> REQUIREMENT
The line holding "intros H. pose" and every line after it through the end of the entries below: retype these exactly and nothing more.

Data excerpts:
>>>
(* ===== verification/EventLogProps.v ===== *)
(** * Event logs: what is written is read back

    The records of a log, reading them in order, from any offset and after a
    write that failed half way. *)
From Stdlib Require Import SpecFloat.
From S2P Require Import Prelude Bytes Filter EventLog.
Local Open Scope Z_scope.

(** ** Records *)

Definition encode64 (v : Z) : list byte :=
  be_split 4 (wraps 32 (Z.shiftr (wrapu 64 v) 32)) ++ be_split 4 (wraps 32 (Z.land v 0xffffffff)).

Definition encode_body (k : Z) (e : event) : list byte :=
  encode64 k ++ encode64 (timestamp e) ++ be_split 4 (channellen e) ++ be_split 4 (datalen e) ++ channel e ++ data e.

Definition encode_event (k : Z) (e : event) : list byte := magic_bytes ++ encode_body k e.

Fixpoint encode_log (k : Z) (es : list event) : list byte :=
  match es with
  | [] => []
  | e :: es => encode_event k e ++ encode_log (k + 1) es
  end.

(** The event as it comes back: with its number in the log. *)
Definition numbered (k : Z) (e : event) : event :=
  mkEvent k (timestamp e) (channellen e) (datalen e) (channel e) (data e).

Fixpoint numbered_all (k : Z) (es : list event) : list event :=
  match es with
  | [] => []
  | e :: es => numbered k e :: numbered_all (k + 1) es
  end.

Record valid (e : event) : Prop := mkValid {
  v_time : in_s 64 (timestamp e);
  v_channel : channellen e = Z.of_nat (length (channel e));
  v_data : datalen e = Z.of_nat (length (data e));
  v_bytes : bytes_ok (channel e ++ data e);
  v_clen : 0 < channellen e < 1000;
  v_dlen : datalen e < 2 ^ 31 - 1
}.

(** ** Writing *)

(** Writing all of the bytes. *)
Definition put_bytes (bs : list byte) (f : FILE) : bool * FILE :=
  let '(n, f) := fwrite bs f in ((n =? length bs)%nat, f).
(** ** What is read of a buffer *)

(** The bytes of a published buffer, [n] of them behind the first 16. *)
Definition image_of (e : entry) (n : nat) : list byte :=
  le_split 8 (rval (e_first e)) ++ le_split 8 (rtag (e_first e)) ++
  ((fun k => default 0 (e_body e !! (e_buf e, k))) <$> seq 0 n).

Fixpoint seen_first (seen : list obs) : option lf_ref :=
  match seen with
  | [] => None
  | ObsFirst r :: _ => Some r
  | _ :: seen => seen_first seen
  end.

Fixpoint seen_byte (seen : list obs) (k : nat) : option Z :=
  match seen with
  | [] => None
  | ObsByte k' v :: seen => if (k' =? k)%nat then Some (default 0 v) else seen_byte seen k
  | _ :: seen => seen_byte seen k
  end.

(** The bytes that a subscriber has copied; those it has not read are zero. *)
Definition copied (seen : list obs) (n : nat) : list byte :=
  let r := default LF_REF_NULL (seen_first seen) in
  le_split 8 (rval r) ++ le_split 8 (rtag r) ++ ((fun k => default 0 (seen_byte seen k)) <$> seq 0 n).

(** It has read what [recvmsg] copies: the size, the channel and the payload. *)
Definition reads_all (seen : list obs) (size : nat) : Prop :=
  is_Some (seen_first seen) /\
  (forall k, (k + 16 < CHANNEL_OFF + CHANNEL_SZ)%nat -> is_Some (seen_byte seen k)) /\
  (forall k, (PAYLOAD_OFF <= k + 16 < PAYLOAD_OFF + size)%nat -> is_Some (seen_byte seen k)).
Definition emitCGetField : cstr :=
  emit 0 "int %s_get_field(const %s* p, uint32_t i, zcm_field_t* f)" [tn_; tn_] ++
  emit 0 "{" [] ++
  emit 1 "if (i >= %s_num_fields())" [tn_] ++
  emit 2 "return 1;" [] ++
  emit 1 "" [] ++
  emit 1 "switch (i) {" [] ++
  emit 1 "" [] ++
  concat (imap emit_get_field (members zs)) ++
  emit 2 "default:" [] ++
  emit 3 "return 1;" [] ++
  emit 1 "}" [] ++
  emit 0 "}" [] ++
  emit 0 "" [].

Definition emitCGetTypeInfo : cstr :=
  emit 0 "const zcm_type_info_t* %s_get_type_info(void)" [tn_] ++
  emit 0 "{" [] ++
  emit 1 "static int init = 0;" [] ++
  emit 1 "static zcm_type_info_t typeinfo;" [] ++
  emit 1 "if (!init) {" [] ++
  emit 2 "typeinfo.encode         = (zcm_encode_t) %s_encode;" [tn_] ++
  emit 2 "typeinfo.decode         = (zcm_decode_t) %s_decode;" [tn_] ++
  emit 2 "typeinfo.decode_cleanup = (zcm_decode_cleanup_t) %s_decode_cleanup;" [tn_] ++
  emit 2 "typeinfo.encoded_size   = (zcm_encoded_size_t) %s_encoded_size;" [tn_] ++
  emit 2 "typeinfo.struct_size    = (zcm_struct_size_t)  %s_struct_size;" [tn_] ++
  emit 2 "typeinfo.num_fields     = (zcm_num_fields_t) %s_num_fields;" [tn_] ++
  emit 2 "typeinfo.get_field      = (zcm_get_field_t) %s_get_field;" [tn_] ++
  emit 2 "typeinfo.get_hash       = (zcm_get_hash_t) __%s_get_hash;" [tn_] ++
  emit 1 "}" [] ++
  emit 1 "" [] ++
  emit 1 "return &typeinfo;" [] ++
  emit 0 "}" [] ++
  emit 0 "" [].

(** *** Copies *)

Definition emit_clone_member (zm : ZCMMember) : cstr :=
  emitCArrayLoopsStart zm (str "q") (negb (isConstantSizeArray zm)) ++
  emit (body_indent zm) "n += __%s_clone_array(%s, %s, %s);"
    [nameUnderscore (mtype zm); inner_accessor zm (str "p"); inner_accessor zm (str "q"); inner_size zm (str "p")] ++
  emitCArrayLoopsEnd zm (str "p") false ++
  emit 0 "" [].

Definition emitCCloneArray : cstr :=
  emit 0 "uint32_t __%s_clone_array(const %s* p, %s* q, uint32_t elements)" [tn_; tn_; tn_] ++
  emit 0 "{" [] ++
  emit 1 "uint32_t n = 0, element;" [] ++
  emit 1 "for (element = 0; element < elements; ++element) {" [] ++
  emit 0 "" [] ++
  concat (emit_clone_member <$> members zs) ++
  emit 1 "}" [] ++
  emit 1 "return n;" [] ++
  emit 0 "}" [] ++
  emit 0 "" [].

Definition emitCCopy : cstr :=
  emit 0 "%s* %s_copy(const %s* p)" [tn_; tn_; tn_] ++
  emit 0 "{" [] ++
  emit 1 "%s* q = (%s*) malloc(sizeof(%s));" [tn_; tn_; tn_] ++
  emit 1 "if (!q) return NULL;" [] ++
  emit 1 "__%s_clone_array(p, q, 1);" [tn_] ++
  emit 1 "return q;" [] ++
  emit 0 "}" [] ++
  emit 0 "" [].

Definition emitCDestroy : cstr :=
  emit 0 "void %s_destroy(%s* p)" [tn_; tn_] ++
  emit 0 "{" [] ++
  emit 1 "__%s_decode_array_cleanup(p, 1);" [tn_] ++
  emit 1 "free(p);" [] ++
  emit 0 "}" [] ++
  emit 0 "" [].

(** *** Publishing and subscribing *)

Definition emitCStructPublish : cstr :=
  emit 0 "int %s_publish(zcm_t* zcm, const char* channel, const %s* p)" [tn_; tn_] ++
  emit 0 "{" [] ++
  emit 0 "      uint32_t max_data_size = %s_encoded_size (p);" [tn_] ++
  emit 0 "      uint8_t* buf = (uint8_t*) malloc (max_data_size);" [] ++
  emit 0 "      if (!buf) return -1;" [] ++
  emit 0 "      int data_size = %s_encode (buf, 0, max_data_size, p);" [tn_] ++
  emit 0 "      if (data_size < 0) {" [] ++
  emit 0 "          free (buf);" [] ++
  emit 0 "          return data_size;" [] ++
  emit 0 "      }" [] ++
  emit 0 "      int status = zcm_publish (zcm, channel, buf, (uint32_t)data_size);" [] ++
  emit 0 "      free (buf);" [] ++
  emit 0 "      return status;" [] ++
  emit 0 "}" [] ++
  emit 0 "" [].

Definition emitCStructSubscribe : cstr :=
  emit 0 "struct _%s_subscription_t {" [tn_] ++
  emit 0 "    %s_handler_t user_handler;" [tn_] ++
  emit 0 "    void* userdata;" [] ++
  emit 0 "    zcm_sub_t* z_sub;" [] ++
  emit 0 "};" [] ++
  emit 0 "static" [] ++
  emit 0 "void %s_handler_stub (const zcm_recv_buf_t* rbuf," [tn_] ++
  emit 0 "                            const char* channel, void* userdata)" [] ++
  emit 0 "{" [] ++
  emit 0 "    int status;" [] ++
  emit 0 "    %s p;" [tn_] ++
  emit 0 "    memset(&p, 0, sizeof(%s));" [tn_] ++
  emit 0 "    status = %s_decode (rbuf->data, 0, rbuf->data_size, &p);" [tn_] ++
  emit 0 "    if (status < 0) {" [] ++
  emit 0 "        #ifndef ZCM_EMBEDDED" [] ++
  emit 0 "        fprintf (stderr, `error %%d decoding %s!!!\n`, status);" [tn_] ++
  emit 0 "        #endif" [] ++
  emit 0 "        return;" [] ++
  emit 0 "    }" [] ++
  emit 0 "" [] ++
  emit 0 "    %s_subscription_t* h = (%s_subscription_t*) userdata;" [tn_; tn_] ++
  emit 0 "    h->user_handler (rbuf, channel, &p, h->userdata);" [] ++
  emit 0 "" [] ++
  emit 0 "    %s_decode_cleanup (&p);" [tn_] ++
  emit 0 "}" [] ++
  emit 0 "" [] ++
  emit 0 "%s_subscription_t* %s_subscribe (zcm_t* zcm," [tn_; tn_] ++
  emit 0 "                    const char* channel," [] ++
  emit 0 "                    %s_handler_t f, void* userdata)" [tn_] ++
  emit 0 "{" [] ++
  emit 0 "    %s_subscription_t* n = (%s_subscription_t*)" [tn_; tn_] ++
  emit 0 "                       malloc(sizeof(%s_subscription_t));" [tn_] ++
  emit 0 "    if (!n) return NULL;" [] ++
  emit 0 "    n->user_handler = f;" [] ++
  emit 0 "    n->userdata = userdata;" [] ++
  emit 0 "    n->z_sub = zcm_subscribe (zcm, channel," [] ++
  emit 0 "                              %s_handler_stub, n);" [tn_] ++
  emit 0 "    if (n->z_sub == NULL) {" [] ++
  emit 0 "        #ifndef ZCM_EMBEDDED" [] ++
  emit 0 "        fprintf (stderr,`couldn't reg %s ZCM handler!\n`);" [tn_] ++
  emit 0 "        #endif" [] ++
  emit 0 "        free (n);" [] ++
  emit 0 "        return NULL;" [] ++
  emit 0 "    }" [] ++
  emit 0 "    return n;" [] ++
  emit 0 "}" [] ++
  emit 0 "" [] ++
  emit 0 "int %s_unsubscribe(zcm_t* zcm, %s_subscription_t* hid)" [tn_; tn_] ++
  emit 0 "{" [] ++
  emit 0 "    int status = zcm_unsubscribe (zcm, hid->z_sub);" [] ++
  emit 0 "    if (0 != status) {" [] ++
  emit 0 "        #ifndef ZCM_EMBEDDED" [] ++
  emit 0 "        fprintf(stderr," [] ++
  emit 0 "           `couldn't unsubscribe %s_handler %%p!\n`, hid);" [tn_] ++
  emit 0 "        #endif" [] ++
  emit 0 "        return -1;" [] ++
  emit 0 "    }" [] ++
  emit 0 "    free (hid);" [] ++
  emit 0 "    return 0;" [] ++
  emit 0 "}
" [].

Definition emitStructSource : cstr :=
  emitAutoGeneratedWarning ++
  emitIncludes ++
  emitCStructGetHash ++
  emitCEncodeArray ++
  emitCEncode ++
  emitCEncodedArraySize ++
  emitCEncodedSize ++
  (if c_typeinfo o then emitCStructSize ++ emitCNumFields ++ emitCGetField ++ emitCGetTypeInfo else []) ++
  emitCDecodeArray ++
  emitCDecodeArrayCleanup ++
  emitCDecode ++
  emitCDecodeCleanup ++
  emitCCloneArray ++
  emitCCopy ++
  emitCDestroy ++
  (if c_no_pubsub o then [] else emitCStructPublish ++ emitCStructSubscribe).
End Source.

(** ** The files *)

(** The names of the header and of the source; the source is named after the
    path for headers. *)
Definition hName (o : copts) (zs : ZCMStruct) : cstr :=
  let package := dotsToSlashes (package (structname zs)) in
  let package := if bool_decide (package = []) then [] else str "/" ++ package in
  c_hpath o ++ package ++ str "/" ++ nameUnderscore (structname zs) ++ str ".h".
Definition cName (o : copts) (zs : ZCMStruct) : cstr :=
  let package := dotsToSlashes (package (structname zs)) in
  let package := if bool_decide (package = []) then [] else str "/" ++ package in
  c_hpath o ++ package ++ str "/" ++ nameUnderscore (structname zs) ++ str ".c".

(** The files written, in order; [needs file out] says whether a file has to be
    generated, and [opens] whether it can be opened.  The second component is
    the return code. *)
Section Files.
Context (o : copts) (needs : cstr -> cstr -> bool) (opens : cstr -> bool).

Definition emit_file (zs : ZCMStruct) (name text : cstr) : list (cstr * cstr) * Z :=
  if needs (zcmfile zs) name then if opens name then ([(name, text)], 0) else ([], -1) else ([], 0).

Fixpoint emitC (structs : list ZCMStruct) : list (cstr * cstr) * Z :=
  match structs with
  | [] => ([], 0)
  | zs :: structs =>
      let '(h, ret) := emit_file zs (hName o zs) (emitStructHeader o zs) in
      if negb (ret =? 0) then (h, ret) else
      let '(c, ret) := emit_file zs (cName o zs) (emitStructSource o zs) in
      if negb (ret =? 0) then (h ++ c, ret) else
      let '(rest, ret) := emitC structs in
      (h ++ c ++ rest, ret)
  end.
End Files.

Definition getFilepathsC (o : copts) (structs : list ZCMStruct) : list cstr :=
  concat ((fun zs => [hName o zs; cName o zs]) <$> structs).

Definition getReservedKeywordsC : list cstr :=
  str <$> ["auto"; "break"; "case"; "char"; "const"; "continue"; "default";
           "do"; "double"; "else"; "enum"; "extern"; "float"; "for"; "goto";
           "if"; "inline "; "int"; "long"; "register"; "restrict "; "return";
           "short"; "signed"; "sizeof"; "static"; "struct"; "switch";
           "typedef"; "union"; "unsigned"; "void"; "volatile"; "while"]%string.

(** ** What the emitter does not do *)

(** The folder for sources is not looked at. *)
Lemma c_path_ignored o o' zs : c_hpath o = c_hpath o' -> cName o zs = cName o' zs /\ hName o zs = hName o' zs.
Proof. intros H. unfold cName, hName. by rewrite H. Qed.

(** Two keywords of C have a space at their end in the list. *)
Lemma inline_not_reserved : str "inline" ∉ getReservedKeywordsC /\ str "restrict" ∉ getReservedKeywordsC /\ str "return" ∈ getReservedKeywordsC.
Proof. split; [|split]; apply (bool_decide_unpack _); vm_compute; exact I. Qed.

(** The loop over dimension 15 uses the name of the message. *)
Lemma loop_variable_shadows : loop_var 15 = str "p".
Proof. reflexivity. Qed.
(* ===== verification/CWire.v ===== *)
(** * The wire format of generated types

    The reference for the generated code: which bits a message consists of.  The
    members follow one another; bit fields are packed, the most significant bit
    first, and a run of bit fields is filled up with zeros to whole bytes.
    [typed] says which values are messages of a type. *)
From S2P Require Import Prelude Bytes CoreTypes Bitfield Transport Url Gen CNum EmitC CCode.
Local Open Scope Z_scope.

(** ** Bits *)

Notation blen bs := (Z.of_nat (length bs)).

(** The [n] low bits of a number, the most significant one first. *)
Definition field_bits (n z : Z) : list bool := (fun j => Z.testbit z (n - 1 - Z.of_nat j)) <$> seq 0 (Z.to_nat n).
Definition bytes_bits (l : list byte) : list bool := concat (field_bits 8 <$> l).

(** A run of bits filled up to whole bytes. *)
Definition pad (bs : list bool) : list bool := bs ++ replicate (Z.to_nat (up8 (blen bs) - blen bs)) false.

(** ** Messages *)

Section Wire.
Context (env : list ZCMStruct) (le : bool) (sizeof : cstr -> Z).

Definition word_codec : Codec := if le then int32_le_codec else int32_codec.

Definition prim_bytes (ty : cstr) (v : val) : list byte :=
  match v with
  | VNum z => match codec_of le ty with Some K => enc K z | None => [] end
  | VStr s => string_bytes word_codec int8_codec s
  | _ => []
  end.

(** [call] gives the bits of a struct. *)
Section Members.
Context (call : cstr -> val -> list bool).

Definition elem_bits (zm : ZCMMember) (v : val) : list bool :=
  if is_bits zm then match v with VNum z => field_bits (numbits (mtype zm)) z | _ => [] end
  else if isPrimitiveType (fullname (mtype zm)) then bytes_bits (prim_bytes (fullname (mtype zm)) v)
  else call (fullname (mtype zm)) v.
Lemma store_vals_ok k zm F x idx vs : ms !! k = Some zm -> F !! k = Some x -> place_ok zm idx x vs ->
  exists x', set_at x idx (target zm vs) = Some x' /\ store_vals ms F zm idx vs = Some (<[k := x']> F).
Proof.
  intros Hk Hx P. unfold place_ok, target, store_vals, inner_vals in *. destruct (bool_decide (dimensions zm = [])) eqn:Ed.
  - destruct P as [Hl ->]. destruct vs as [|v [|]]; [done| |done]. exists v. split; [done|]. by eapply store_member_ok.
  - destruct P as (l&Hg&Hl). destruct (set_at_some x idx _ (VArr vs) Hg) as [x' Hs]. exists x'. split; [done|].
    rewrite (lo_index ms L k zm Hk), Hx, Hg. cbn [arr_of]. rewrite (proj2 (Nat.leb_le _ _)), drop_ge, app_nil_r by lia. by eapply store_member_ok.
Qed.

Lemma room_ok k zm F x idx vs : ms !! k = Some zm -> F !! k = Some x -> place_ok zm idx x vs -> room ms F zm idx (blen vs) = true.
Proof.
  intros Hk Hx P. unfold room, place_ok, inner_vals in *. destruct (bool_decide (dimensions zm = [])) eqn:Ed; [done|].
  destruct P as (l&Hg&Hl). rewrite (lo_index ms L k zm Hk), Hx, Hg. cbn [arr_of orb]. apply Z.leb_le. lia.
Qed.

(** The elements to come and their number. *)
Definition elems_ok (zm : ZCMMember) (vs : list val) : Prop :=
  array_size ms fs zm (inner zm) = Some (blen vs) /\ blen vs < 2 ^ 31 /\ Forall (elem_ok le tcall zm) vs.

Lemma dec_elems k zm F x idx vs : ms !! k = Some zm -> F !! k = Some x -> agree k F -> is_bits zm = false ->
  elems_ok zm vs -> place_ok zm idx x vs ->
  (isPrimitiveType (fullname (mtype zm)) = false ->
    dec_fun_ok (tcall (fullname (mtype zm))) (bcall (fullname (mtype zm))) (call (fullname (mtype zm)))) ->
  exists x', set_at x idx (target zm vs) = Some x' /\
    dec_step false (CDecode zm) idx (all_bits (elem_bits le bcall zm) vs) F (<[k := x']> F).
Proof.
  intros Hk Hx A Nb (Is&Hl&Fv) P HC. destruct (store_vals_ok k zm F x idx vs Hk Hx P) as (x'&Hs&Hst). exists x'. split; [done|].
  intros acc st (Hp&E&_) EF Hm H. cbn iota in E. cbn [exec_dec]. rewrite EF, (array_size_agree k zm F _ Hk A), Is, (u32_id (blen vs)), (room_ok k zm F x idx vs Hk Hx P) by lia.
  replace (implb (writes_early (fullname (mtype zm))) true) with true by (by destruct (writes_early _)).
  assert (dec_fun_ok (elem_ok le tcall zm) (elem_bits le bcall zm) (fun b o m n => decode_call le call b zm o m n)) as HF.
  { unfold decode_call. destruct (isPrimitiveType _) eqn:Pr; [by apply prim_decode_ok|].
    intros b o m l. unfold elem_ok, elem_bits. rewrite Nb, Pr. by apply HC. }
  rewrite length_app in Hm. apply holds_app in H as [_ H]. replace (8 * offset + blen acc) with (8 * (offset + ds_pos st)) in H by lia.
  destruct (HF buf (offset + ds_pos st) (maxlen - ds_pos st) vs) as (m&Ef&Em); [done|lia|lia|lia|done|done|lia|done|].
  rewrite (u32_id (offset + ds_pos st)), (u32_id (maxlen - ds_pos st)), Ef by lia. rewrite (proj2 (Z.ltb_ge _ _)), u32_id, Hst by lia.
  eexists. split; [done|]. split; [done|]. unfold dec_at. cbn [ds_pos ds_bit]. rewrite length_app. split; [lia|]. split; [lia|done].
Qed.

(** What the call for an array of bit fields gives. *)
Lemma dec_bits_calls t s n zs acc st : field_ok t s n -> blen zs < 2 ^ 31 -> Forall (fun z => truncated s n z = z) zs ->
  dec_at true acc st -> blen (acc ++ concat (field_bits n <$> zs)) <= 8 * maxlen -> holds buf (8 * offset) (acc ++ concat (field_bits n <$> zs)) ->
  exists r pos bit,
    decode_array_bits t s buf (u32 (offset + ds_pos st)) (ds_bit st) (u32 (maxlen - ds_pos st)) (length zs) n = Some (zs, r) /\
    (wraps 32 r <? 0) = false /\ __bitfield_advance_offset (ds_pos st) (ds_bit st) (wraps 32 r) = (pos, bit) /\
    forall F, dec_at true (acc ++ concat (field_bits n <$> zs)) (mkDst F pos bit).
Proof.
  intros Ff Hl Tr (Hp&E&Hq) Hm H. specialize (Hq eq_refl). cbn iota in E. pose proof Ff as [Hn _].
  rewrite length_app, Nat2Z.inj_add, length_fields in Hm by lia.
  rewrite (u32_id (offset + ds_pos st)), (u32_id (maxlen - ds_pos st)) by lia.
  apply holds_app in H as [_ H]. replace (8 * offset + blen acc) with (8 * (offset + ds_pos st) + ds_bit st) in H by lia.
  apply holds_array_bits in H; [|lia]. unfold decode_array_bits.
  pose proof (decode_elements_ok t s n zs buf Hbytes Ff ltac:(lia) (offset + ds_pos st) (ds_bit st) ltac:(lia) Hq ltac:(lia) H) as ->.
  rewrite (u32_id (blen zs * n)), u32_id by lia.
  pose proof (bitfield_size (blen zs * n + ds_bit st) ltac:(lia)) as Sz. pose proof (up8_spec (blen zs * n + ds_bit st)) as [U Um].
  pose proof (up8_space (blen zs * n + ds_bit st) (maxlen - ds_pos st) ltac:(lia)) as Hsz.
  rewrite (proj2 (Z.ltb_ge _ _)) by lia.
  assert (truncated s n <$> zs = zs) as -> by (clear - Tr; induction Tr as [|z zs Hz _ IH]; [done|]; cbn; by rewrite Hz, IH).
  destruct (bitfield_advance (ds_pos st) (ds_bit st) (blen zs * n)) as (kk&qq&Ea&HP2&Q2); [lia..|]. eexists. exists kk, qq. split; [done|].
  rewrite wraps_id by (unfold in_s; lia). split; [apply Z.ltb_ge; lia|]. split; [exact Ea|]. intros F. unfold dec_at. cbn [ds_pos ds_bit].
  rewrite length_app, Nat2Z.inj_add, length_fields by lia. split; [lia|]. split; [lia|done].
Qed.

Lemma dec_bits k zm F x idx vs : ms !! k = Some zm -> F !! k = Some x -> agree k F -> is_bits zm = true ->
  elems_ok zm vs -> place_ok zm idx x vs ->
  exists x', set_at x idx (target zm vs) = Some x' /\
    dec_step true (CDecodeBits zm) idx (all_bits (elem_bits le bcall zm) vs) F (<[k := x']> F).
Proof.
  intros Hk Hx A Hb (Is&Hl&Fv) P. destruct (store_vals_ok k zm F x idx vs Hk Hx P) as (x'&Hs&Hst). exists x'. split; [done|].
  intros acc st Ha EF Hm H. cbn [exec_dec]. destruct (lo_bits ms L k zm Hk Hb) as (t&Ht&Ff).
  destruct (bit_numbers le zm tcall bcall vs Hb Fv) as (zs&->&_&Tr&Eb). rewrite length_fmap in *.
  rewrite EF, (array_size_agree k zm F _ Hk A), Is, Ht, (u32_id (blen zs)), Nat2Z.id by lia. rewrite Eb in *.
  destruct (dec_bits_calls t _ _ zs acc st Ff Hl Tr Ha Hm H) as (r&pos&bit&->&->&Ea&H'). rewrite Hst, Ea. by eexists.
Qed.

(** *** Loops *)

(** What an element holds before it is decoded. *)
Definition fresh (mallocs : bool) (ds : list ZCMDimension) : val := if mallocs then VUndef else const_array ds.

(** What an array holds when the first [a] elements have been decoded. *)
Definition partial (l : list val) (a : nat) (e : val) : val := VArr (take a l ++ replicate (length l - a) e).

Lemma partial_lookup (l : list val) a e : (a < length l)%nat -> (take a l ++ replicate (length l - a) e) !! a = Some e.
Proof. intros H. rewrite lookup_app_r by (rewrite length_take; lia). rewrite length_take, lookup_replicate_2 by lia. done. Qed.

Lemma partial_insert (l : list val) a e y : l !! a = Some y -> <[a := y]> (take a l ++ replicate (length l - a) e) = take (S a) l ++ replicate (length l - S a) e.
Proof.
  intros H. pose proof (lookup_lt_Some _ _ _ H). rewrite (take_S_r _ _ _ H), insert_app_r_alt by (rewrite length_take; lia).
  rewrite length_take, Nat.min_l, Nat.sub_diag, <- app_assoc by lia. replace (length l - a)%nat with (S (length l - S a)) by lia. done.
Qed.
<<<
> TASK ANSWER
  intros H. pose proof (lookup_lt_Some _ _ _ H). rewrite (take_S_r _ _ _ H), insert_app_r_alt by (rewrite length_take; lia).
  rewrite length_take, Nat.min_l, Nat.sub_diag, <- app_assoc by lia. replace (length l - a)%nat with (S (length l - S a)) by lia. done.
Qed.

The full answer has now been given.